Desligado do Exército, foi reintegrado ao novo regime republicano, mas logo, sempre por motivos éticos, passou a criticar o governo nos jornais. Acabou castigado, e desligou-se para ser engenheiro do governo de São Paulo. Aceita então o convite do jornal O Estado de S.Paulo para ser correspondente na campanha militar contra Canudos.

Vai com a visão, que o governo passava ao país, de que a revolta dos jagunços era monarquista e delirantemente fanática. Diante dos fatos, passa a narrar honestamente, pautado pela verdade dos próprios fatos, a guerrilheira (e portanto socialmente apoiada) revolta de sertanejos, esquecidos pelo governo mas a sofrer seus desmandos, a eles reagindo heroicamente. Nas reportagens Euclides omite, porém, os massacres de prisioneiros, que no livro relataria arrependido, em mais um lance de superação ética.

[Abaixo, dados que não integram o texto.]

(* ===== verification/MemoryClaims.v ===== *)
(** * MemoryClaims: the guarantees of the in-memory backend

    Quotas, retention of the newest mail, isolation of mailboxes, listings, the
    round trip of a message through the store, cascades, subscriptions, and the
    refinement of the storage interface by [src/store/memory.rs]. *)

From S2P Require Import Prelude Str Model Config.
From S2P Require Import StoreSpec MemoryStore MemoryStoreLaws MemoryMessages.

(** ** A small store to run things on: one mailbox with a cap of two messages and 100
    bytes, already holding two messages. *)
Definition demo_env : Env :=
  mkEnv (λ n, 1000 + Z.of_nat n) (λ n, 10 + Z.of_nat n) (λ n, 7 * Z.of_nat n).
Definition demo_address : str := lit "a@x.io".
Definition demo_msg (size : Z) : NewMessage :=
  mkNewMessage (lit "s@y.io") None None None None size (Some [1; 2])
    [mkNewAttachment None (lit "text/plain") [7; 8; 9]].
Definition demo_start : MemoryStore * Env := (with_quotas (mkMailboxQuotas 2 100) new, demo_env).
Definition demo_world : MemoryStore * Env :=
  (mem_save_message demo_address (demo_msg 40)
     (mem_save_message demo_address (demo_msg 30) demo_start).2).2.

(** ** Shared lemmas *)

Lemma save_fresh_push s st cs r :
  fresh s st → NoDup (ids (messages (push s (mkEntry st cs r)))).
Proof.
  intros Hf. unfold push, ids. cbn. rewrite map_app. cbn. by rewrite <-Permutation_cons_append.
Qed.
(* ===== verification/MailHistory.v ===== *)
(** * MailHistory: where the mail of an inbox comes from

    Every component changes the store through the calls of its interface, each of them one
    transition: whatever sessions, requests and tasks run at the same time, what the store
    sees is one sequence of calls. *)

From S2P Require Import Prelude Str Model UuidHex Config StoreSpec MailSpec MemoryStore MemoryStoreLaws.
From S2P Require Import MemoryClaims MemoryInbox.

Section history.
Context {S : Type} `{ML : MailLaws S}.

(** The identifiers a call names are identifiers. *)
Definition op_ids (o : op) : Prop :=
  match o with OpDeleteMessage _ i | OpMarkSeen _ i => uuid_range i | _ => True end.

(** The same message, read or not. *)
Definition same_message (m n : Mail) : Prop := see m = see n.
#[global] Instance same_message_equivalence : Equivalence same_message.
Proof. split; repeat intro; unfold same_message in *; congruence. Qed.

Lemma see_same m : same_message (see m) m.
Proof. done. Qed.

(** Message [n] was in the inbox before, or call [o] brought it. *)
Definition comes_from (o : op) (a : str) (before : list Mail) (n : Mail) : Prop :=
  (∃ n0, n0 ∈ before ∧ same_message n n0) ∨ ∃ m, o = OpSave a m ∧ carries m n.

Lemma from_before o a l n : n ∈ l → comes_from o a l n.
Proof. intros Hn. left. by exists n. Qed.
#[local] Hint Resolve from_before : rust.

(** An update of one inbox that keeps or alters messages brings none. *)
Lemma updates_bring_none {A} (m : SM S A) b f g o w a n :
  mail_updates mail mail_wf m b f g → mail_wf w →
  (∀ l x, x ∈ g l → ∃ y, y ∈ l ∧ same_message x y) →
  n ∈ mail (m w).2.1 a → comes_from o a (mail w.1 a) n.
Proof.
  intros Hm Hw Hg. destruct (Hm w Hw) as (_ & -> & _). destruct (m w).1; [|apply from_before].
  case_bool_decide as Hab; [subst|apply from_before]. intros Hn. left. by apply Hg.
Qed.

Lemma save_brings b m w a n :
  mail_wf w → n ∈ mail (save_message b m w).2.1 a → comes_from (OpSave b m) a (mail w.1 a) n.
Proof.
  intros Hw. pose proof (law_mail_save b m w Hw) as Hs.
  destruct (save_message b m w) as [[st|er] w'] eqn:Hsv; cbn.
  - destruct Hs as (n' & i & k & _ & Hc & _ & _ & _ & _ & (l & Hl & Hp)%received_sublist & Ho).
    destruct (decide (a = b)) as [->|Hne]; [|rewrite Ho by done; apply from_before].
    intros Hn. eapply elem_of_submseteq in Hn; [|by apply sublist_submseteq].
    rewrite Hp in Hn. apply elem_of_cons in Hn as [->|Hn]; [right; eauto|by apply from_before].
  - destruct Hs as [_ ->]. apply from_before.
Qed.

Lemma op_brings o w a n :
  mail_wf w → op_ids o → n ∈ mail (run_op o w).1 a → comes_from o a (mail w.1 a) n.
Proof.
  intros Hw Hi. destruct (moves_mail o) eqn:Ho.
  2: { rewrite law_mail_frame by done. apply from_before. }
  destruct o; try discriminate Ho; cbn [run_op]; unfold call; cbn in Hi.
  - rewrite law_mail_delete_mailbox by done. destruct (delete_mailbox _ w).1; [|apply from_before].
    case_bool_decide; [by intros ?%not_elem_of_nil|apply from_before].
  - by apply save_brings.
  - eapply updates_bring_none; [by apply law_mail_delete, law_mail_id|done|].
    intros l x [Hx _]%elem_of_retain. by exists x.
  - eapply updates_bring_none; [by apply law_mail_seen, law_mail_id|done|].
    intros l x (y & -> & Hy)%list_elem_of_fmap. exists y. split; [done|]. by destruct (has_id id y).
  - eapply updates_bring_none; [apply law_mail_delete_all|done|]. by intros l x ?%not_elem_of_nil.
  - rewrite law_mail_purge by done. destruct (purge_expired now w).1; [|apply from_before].
    destruct (expired_at _ _ _); [by intros ?%not_elem_of_nil|apply from_before].
Qed.

(** C15: no mail appears from nowhere or strays into another mailbox, whatever runs at the
    same time. Through any sequence of calls of the interface, however the components that
    make them interleave and whichever calls fail, every message found in an inbox either
    was in that inbox at the start or was put there by a save for exactly this address,
    and has the content it had then: only the mark that it was read may differ. The inbox
    stays well formed throughout. *)
Theorem mail_provenance l w a n :
  mail_wf w → Forall op_ids l → n ∈ mail (run_ops l w).1 a →
  mail_wf (run_ops l w) ∧
  ((∃ n0, n0 ∈ mail w.1 a ∧ same_message n n0) ∨
   ∃ m n0, OpSave a m ∈ l ∧ carries m n0 ∧ same_message n n0).
Proof.
  intros Hw Hl Hn. split; [by apply run_ops_preserves; [apply law_mail_op|]|].
  revert w Hw Hn. induction Hl as [|o l Ho _ IH]; intros w Hw Hn; cbn in Hn.
  - left. by exists n.
  - destruct (IH (run_op o w)) as [(n1 & Hn1 & Hs)|(m & n1 & Hm & Hc & Hs)]; [by apply law_mail_op|done| |].
    + destruct (op_brings o w a n1 Hw Ho Hn1) as [(n0 & Hn0 & Hs0)|(m & -> & Hc)].
      * left. exists n0. split; [done|]. by rewrite Hs.
      * right. exists m, n1. split; [left|done].
    + right. exists m, n1. split; [by right|done].
Qed.
End history.

(** ** A concrete history *)

Definition demo_history : list op :=
  [OpSave demo_address (demo_msg 5); OpMarkSeen demo_address 10; OpSave (lit "b@x.io") (demo_msg 6); OpPurge 0].

Lemma mail_provenance_witness :
  ∃ n, n ∈ mail (run_ops demo_history demo_start).1 demo_address ∧
    ((∃ n0, n0 ∈ mail demo_start.1 demo_address ∧ same_message n n0) ∨
     ∃ m n0, OpSave demo_address m ∈ demo_history ∧ carries m n0 ∧ same_message n n0).
Proof.
  assert (mail_wf demo_start) as Hw by (apply mem_mail_wf_new; intros i j; cbn; lia).
  assert (Forall op_ids demo_history) as Hi.
  { repeat constructor; apply (bool_decide_unpack _); vm_compute; exact Logic.I. }
  destruct (mail (run_ops demo_history demo_start).1 demo_address) as [|n l] eqn:Hbox;
    [vm_compute in Hbox; discriminate Hbox|].
  exists n. split; [left|]. apply (mail_provenance demo_history demo_start demo_address n Hw Hi).
  rewrite Hbox. left.
Defined.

Corajosas também foram suas revelações sobre o despreparo técnico e ético dos militares, que muitas vezes agiam barbaramente com os civis, enquanto se atrapalhavam tanto nas manobras que pareciam nem precisar do inimigo para ser derrotados. Ex-militar, Euclides fica longe do corporativismo aristocrático ou militar que então tanto prejudicava a nação, e que hoje continua prejudicando com o sindicalismo pelego, o onguismo corrupto, as quadrilhas políticas e o funcionalismo conivente, cevados pela cidadania omissa.

Euclides, tirando as traves dos olhos, registra a dedicação e o heroísmo de alguns oficiais, e a incompetência e covardia de outros. Mas é na visão dos feridos, com fraterna compaixão, que se revela o homem por trás do escritor, ao contrário do "monstro", conforme Manuel Bandeira, embuçado pelas firulas estilísticas de Machado de Assis.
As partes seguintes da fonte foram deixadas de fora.